Interface proposal for VRML1.1

Date: 15 Sept 1995
This document is part of a collection of VRML2.0 history at
Mitra <>
Tom Meyer <>

Interfaces to Separators

Interfaces are designed to allow data-hiding and abstraction, give us hierarchical naming, and support some notions of classes and objects, and provide a way to control access through the API. The model is that a separator is extended so that any access to nodes underneath the separator goes through the Interface.

A typical interface looks like:

    DEF MyToaster Toaster {
        isA Separator
        fields [ SFColor READ sideColor SFBool READWRITE handleDown ]
        sideColor 1 0 0
        handleDown FALSE
        ...                            # Some geometry
        DEF Side Separator {
            Material { emissiveColor USE MyToaster.sideColor }
        Switch {
            whichChild USE Toaster.handleDown
            { .. handle up geometry .. }
            { .. handle Down geometry }
In this example we declare that two of the fields of nodes of the class Toaster are accessable, the color of the side is read-only, the "handleDown" can be written to in order to change the state of the Toaster.

Interfaces to Nodes

If we want to change the geometry of the object, as opposed to some property of it, then we would need a slightly more complex example:
    DEF MyChangableToaster ChangableToaster {
        isA Toaster
        fields [ SFNode READWRITE toast ]
        toast { ... }           # geometry for default toast
        Separator { 
            Transform { ... }
            USE MyChangableToaster.toast    # Draw it here
In this case, some external behavior could change the "toast" field, to replace it with a Bagel.

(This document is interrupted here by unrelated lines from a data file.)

(* ===== verification/WatcherSafety.v ===== *)
(** * The file watchers of safeedged

    [FileFlagWatcher] of [src/src/apps/safeedged.cpp] beside the control loop,
    under every interleaving of file operations, watcher steps and cycles: an
    acknowledge file is delivered once per appearance and once more per [unlink]
    that leaves it in place, so again and again when it cannot be removed; the
    emergency stop flag follows its file. *)

From Stdlib Require Import SpecFloat Ascii String.
From stdpp Require Import base numbers list option strings pretty.
From S2P Require Import Prelude Float64 SafetyStateMachine SafetyStateMachineSafety DualChannel CyclicExecutor Snapshot Runtime RuntimeSafety.

(** ** Acknowledgements are delivered once *)

Definition bool_nat (b : bool) : nat := if b then 1 else 0.

(** The acknowledgements under way: the flag, a store about to happen, and the
    file, which the watcher may already have seen. *)
Definition pending (s : System) : nat :=
  bool_nat (asserted_ (acknowledge s)) +
  match pc (acknowledge s) with
  | AtStore b => bool_nat b + bool_nat (ack_file s)
  | AtUnlink => 1
  | AtAccess => bool_nat (ack_file s)
  end.

Definition is_touch (e : Event) : bool := match e with TouchAck => true | _ => false end.

(** The step runs an [unlink] that fails on a file that is there. *)
Definition leaves_file (s : System) (e : Event) : bool :=
  match e, pc (acknowledge s) with AckWatcher false, AtUnlink => ack_file s | _, _ => false end.

(** How often the watcher left the acknowledge file in place. *)
Fixpoint files_left (s : System) (es : list Event) : nat :=
  match es with
  | [] => 0
  | e :: es => bool_nat (leaves_file s e) + files_left (system_step s e) es
  end.

(** How many cycles took an acknowledgement. *)
Fixpoint deliveries (cs : list Cycle) : nat :=
  match cs with
  | [] => 0
  | c :: cs => bool_nat (acknowledge_taken c) + deliveries cs
  end.

(** How often the acknowledge file was created. *)
Fixpoint touches (es : list Event) : nat :=
  match es with [] => 0 | e :: es => bool_nat (is_touch e) + touches es end.

(** The watcher threads' modes never change, and a flag is only written with
    [true] in latch mode. *)
Record system_ok (s : System) : Prop := {
  ok_ack_mode : mode_ (acknowledge s) = kLatchOnce;
  ok_estop_mode : mode_ (estop s) = kLevel;
  ok_ack_store : ∀ b, pc (acknowledge s) = AtStore b → b = true;
  ok_estop_pc : pc (estop s) ≠ AtUnlink
}.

Note that we still only have backwards references, from the USE to the place its defined. Also note that as for any use of "isA" the ChangableToaster inherits the READWRITE field "handleDown" and the READ field "sideColor".

Interfaces to WWWInlines

It would be very usefull to be able to access the contents of a WWWInline, currently DEF..USE are scoped to the file they are read from, and cannot be used for this purpose. To put the example above into a WWWInline would be easy:
   DEF InlinedToaster WWWInline { "" }
   Switch { 
        whichChild InlinedToaster.handleDown 
        { ... } # handle Up action 
        { ... } # handle down action


In order to be able to reuse complex items defined with these interfaces, and be able to change their fields independantly then DEF and USE are extended to DEF, USE and COPY. COPY is identical to USE except a complete copy of a node is made (and any of its children). For example:
    DEF Toaster1 WWWInline { "" }
    DEF Toaster2 COPY Toaster1
Now, the handleDown field of these two toasters can be changed independantly.

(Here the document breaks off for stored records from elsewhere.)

Lemma add_variables_calls l s :
  let r := add_variables l s in
  g_namespace_index r.2 = g_namespace_index s ∧
  ∃ k, calls r.2 = reverse (map (variable_call (g_namespace_index s)) (take k l)) ++ calls s ∧
    (r.1 = true → take k l = l).
Proof.
  revert s. induction l as [|spec l IH]; intros s; cbn [add_variables].
  { split; [done|]. by exists 0%nat. }
  unfold addVariable, invoke. destruct (good _ _); cbn [negb].
  - destruct (IH (mkServer (variable_call (g_namespace_index s) spec :: calls s)
      (g_namespace_index s))) as (Hns & k & Hc & Hl).
    split; [done|]. exists (S k). split.
    + etrans; [exact Hc|]. cbn [take map]. by rewrite reverse_cons, <- app_assoc.
    + intros Hok. cbn. f_equal. exact (Hl Hok).
  - split; [done|]. exists 1%nat. by split.
Qed.

(** A built address space is complete. When [buildAddressSpace] returns true
    the calls made are exactly the namespace, the runtime object and one
    variable per specification, all in the assigned non-zero namespace, all
    read-only and under the object; the numbers are pairwise different. *)
Theorem address_space_complete :
  let r := buildAddressSpace newServer in
  r.1 = true →
  g_namespace_index r.2 ≠ 0 ∧
  reverse (calls r.2) =
    AddNamespace kNamespaceUri ::
    AddObjectNode (g_namespace_index r.2) kRuntimeObject kRuntimeObjectName ::
    map (λ spec, AddVariableNode (g_namespace_index r.2) (number spec) kRuntimeObject
           (name spec) (type spec) false) specs ∧
  NoDup (map node_value (kRuntimeObject :: map number (specs ++ event_fields))).
Proof.
  cbv zeta. unfold buildAddressSpace. cbn [calls newServer g_namespace_index].
  destruct (Z.eqb_spec (assign []) 0) as [|Hns]; [done|].
  unfold invoke. destruct (good _ _); cbn [negb]; [|done].
  set (s := mkServer _ _). destruct (add_variables_calls specs s) as (Hi & k & Hc & Hl).
  intros Hok. rewrite Hi, Hc, (Hl Hok), reverse_app, reverse_involutive.
  split; [done|]. split; [done|]. by_compute.
Qed.

(** The writes of one publication. *)
Definition values_of (x : Edge.RuntimeSnapshot) : list Scalar :=
  [UInt32 (Edge.safety_state x); Boolean (negb (Edge.torque_permitted x =? 0));
   Boolean (negb (Edge.fault_latched x =? 0)); UInt32 (Edge.fault_reason x);
   Boolean (negb (Edge.estop_asserted x =? 0)); UInt64 (Edge.safety_sequence x);
   Double (to_seconds (Edge.safety_state_age_ns x));
   Int64 (i64 (Edge.safety_transition_monotonic_ns x)); UInt64 (Edge.cycles_executed x);
   UInt64 (Edge.overruns x); Int64 (Edge.jitter_p99_ns x); Int64 (Edge.jitter_max_ns x);
   Boolean (negb (Edge.realtime_scheduling_granted x =? 0));
   Double (to_seconds (Edge.uptime_ns x))].

(** A value that claims nothing: false, zero. *)
Definition claims_nothing (v : Scalar) : Prop :=
  match v with
  | Boolean b => b = false
  | UInt16 n | UInt32 n | UInt64 n | Int64 n => n = 0
  | Double d => d = dzero
  | Text s => s = EmptyString
  end.

Lemma publishSnapshot_calls x fresh s :
  publishSnapshot x fresh s =
  mkServer (reverse (zip_with (λ spec v, WriteDataValue (g_namespace_index s) (number spec) v fresh)
                       specs (values_of x)) ++ calls s) (g_namespace_index s).
Proof. done. Qed.

(** The calls of the chain of field writes. *)
Lemma write_chain_calls ns l s :
  let r := write_chain ns l s in
  g_namespace_index r.2 = g_namespace_index s ∧
  ∃ k, calls r.2 =
         reverse (map (λ '(name, v), WriteObjectProperty ns name v) (take k l)) ++ calls s ∧
    (r.1 = true → take k l = l).
Proof.
  revert s. induction l as [|[n v] l IH]; intros s; cbn [write_chain].
  { split; [done|]. by exists 0%nat. }
  unfold invoke. destruct (good _ _).
  - destruct (IH (mkServer (WriteObjectProperty ns n v :: calls s) (g_namespace_index s)))
      as (Hns & k & Hc & Hl).
    split; [done|]. exists (S k). split.
    + etrans; [exact Hc|]. cbn [take map]. by rewrite reverse_cons, <- app_assoc.
    + intros Hok. cbn [take]. f_equal. exact (Hl Hok).
  - split; [done|]. exists 1%nat. by split.
Qed.

(** The calls of a fired event, oldest first. *)
Definition event_calls (ns : Z) (e : SafetyTransitionEvent) : list Call :=
  CreateEvent ns kSafetyTransitionEventType ::
  map (λ '(name, v), WriteObjectProperty ns name v) (field_writes e) ++
  [WriteObjectProperty 0 "Severity" (UInt16 (severity e));
   WriteObjectProperty 0 "Message" (Text (event_message e)); TriggerEvent true].

Lemma fire_calls e s :
  let r := fireSafetyTransition e s in
  (∃ l, calls r.2 = l ++ calls s) ∧
  (r.1 = true → calls r.2 = reverse (event_calls (g_namespace_index s) e) ++ calls s).
Proof.
  cbv zeta. unfold fireSafetyTransition. destruct (_ =? 0); [split; [by exists []|done]|].
  unfold invoke.
  destruct (good (calls s) _); cbn [negb]; [|split; [by eexists [_]|done]].
  set (s1 := mkServer _ _).
  destruct (write_chain_calls (g_namespace_index s1) (field_writes e) s1) as (Hns & k & Hc & Hl).
  cbn [g_namespace_index] in *.
  destruct (write_chain _ _ s1) as [ok s2]. cbn [fst snd] in *.
  cbn [calls g_namespace_index fst snd]. rewrite Hc. split.
  - eexists (_ :: _ :: _ :: _ ++ [_]). cbn [app]. rewrite <- app_assoc. done.
  - intros [[_ [_ Hok]%andb_true_iff]%andb_true_iff _]%andb_true_iff.
    rewrite (Hl Hok). unfold event_calls. rewrite reverse_cons, reverse_app, <- !app_assoc. done.
Qed.

(** C37: A publication writes every variable of the address space once, in its
    order and with a value of its declared type; the write is marked good
    exactly when the snapshot was loaded, and without a snapshot every value
    written claims nothing (no torque, zero counters). *)
Theorem publication_typed_and_honest p loaded :
  let s := server p in
  let x := default Edge.newSnapshot loaded in
  let fresh := bool_decide (is_Some loaded) in
  let writes := zip_with (λ spec v, WriteDataValue (g_namespace_index s) (number spec) v fresh)
    specs (values_of x) in
  (∃ events, calls (server (publish_round p loaded)) = events ++ reverse writes ++ calls s ∧
     (loaded = None → events = [])) ∧
  map type_of (values_of x) = map type specs ∧
  (loaded = None → Forall claims_nothing (values_of x)).
Proof.
  cbv zeta. split; [|split; [done|intros ->; repeat constructor]].
  unfold publish_round. rewrite publishSnapshot_calls. set (w := reverse _ ++ calls _).
  destruct loaded as [x|]; [rewrite bool_decide_true by done|by exists []].
  destruct (negb (have_sequence p)); [by exists []|].
  destruct (negb _); [|by exists []]. cbn [server].
  destruct (fire_calls (describeTransition (default Edge.newSnapshot (Some x)) (last_sequence p))
    (mkServer w (g_namespace_index (server p)))) as [[l Hl] _].
  exists l. split; [exact Hl|done].
Qed.
End Stack.

Lemma address_space_complete_witness :
  let r := buildAddressSpace (λ _ _, true) (λ _, 2) newServer in
  r.1 = true ∧ g_namespace_index r.2 ≠ 0.
Proof.
  cbv zeta. split; [reflexivity|].
  apply (address_space_complete (λ _ _, true) (λ _, 2)). reflexivity.
Defined.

The new node Prototype is defined as a separator which doesn't render any of its children.
   Prototype {
        DEF InlineToaster WWWInline { "" } 
   DEF Toaster1 USE InlineToaster
   DEF Toaster2 USE InlineToaster
It has the advantage that now all the instances of InlineToaster can be identical, and if the Toaster is not used it won't be rendered, and deleting instantiations of the toaster can no longer have the nasty side-effect of deleting the Toaster class.

It behaves exactly as the nasty hack

    Switch { whichChild=0 ..... }


Variables - for example for synchronising behavior between two external applets, are just fields of an Interface.


The connect node proposed for connecting sensors to actions becomes just a "USE" of a field in an interface, and so is no longer needed. (Note - Trigger is still needed).